Calls for an inquiry into the awarding of Covid contracts
It may be that in times of absolute crisis, many consider that the ends can somehow justify the means, but for others there is increasing concern that the issue of government “cronyism” in awarding Covid-19 contracts has failed to provoke public and even mainstream media outrage. Health Secretary Matt Hancock refused to apologise after a High Court judge ruled he had acted unlawfully in failing to publish billions of pounds’ worth of contracts “in accordance with the transparency policy.”
In a TV interview with Andrew Marr, Hancock, when asked if he would like to say sorry, sidestepped the question, saying instead that the issue was merely a technical one over the lateness of the publication of contracts. The awarding of lucrative contracts to friends and associates has been an issue since early in the pandemic, with repeated claims that companies with close government contacts were far more likely to land lucrative deals.
An ex-neighbour of Hancock’s, Alex Bourne, was given a £30 million contract producing Covid vials, despite having no experience in the field, after initially offering his services in a personal WhatsApp message to the health secretary. Other individuals with connections to Hancock have also received Covid-linked contracts, including a family friend who was awarded a £14.4 million deal for the supply of personal protective equipment (PPE).
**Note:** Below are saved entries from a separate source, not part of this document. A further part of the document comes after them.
Lemma LIST_NEXT_rep s l1 x l2 :
  rep s (l1 ++ x :: l2) → LIST_NEXT x s = Ok (hdz NULL l2, s).
Proof.
  intros (Hr & Hn & Hf & _). unfold LIST_NEXT, bind, gets.
  pose proof (ring_next _ _ _ _ Hr) as Hp.
  unfold on_links, zoom, get_next, deref. rewrite Hp. destruct s as [f n h]. simpl in *.
  rewrite Hf, hdz_app. simpl. destruct Hr as [Hnd _].
  destruct l2 as [|y l2]; simpl; [by destruct l1; simpl; rewrite Z.eqb_refl|].
  destruct (Z.eqb_spec y (hdz x l1)) as [Heq|]; [|done].
  destruct l1 as [|z l1]; simpl in Heq; subst; exfalso.
  - simpl in Hnd. apply NoDup_cons in Hnd. set_solver.
  - simpl in Hnd. apply NoDup_cons in Hnd. set_solver.
Qed.

Lemma LIST_PREV_rep s l1 x l2 :
  rep s (l1 ++ x :: l2) → LIST_PREV x s = Ok (lastz NULL l1, s).
Proof.
  intros Hrep. pose proof (LIST_LAST_rep _ _ Hrep) as Hl.
  destruct Hrep as (Hr & Hn & Hf & _). unfold LIST_PREV.
  pose proof (ring_prev _ _ _ _ Hr) as Hp.
  unfold on_links, zoom, get_prev, deref, bind. rewrite Hp.
  replace (KL (lh_first s) (NumberOfElements s) (links s)) with s by (by destruct s).
  rewrite Hl, lastz_app. simpl. destruct Hr as [Hnd _].
  destruct l1 as [|y l1] using rev_ind; simpl; [by rewrite Z.eqb_refl|clear IHl1].
  rewrite !lastz_snoc. destruct (Z.eqb_spec y (lastz x l2)) as [Heq|]; [|done].
  exfalso. apply NoDup_app in Hnd as (_ & Hd & Hnd). apply (Hd y); [set_solver|].
  destruct l2 as [|z l2]; [simpl in Heq; set_solver|].
  rewrite Heq. apply elem_of_cons. right. by apply lastz_elem.
Qed.

Lemma set_first_run p s : set_first p s = Ok (tt, KL p (NumberOfElements s) (links s)).
Proof. done. Qed.

Lemma remove_rep s l1 e l2 :
  rep s (l1 ++ e :: l2) →
  ∃ s', LIST_REMOVE e s = Ok (tt, s') ∧ rep s' (l1 ++ l2) ∧
        (l1 ++ l2 ≠ [] → links s' !! e = links s !! e) ∧
        is_Some (links s' !! e) ∧ same_outside (l1 ++ e :: l2) s s'.
Proof.
  intros Hrep. pose proof (LIST_NEXT_rep _ _ _ _ Hrep) as Hnext.
  destruct Hrep as (Hr & Hn & Hf & Hnum).
  pose proof (ring_rotate _ _ _ Hr) as Hr'. simpl in Hr'.
  destruct (link_remove_ring _ _ _ Hr') as (h' & Hrun & Hring & Hst & Hsm & Hfr).
  set (s1 := KL (hdz NULL (l1 ++ l2)) (NumberOfElements s) (links s)).
  assert ((if e =? lh_first s then let! n := LIST_NEXT e in set_first n else ret tt) s
          = Ok (tt, s1)) as Hfst.
  { rewrite Hf. destruct l1 as [|x l1]; simpl.
    - rewrite Z.eqb_refl. by rewrite (bind_Ok _ _ _ _ _ Hnext).
    - destruct (Z.eqb_spec e x) as [->|].
      { destruct Hr as [Hnd _]. simpl in Hnd. apply NoDup_cons in Hnd. set_solver. }
      unfold ret, s1. simpl in Hf. simpl. rewrite <- Hf. by destruct s. }
  eexists. unfold LIST_REMOVE, bind at 1, gets.
  rewrite (bind_Ok _ _ _ _ _ Hfst), (bind_Ok _ _ s1 _ _ (on_links_run _ s1 _ _ Hrun)).
  unfold set_num, modify. split; [done|]. simpl. split; [|split_and!].
  - split_and!; simpl; [by apply ring_rotate|set_solver|done|].
    rewrite Hnum, !length_app. simpl. rewrite Nat.add_succ_r. apply u32_pred.
  - intros Hne. apply Hst. intros Heq. apply Hne.
    apply app_eq_nil in Heq as [-> ->]. done.
  - done.
  - intros x Hx. apply Hfr. set_solver.
Qed.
But these are far from the only examples of those knowing, or supporting, the right people to getting the pandemic job. A company founded by Conservative Party donor, Sir Philip Hulme, has received more than £200 million worth of government contracts. Sir Philip remains a non-executive director and shareholder of the company, Computacenter. And Pickerings Hire Limited, a company owned by John Stuart Bloor and Bloor Holdings Limited, is another firm to receive a multi-million pound contract. Mr Bloor has donated more than £2.5 million to the Conservative Party since 2007.
The extensive list of personal connections and lucrative deals goes on, suggesting at the very least, a strong element of “cronyism,” or “chumocracy,” as it has also been termed. But opposition scrutiny remains limited, with even Labour leader Keir Starmer declining to call for the health secretary’s resignation following the High Court ruling. And calls for an inquiry have faded as the Government simply sits tight and carries on. But is that what the great British public actually wants?
What our surveys show
Regardless of what the majority of the mainstream press is saying, or not saying, it is clear from our survey that as far as the majority of the public is concerned, the Government’s policy of awarding fast-tracked PPE and other Covid-related contracts during the pandemic, has involved an element of corruption. Almost three-quarters, a startling 74%, answered a straight “Yes” to our first question, with just 18% saying “No” and only 8% saying they “Don’t know”. And those figures showed a high level of consistency across the age range groupings.
An almost equally high majority, 71%, believe there has been inadequate press coverage on the issue, with 24% saying that coverage has been sufficient, and just 5% answering that they don’t know. Interestingly, and despite the billions spent, there has been a dearth of surveys by the major polling companies on whether the public thinks corruption has been involved in the awarding of contracts.
Perhaps unsurprising then, that in our survey the percentage in favour of a public, independent inquiry into the matter was also high, at 61%, with 16% against the idea and quite a high number, 23%, said they don’t know.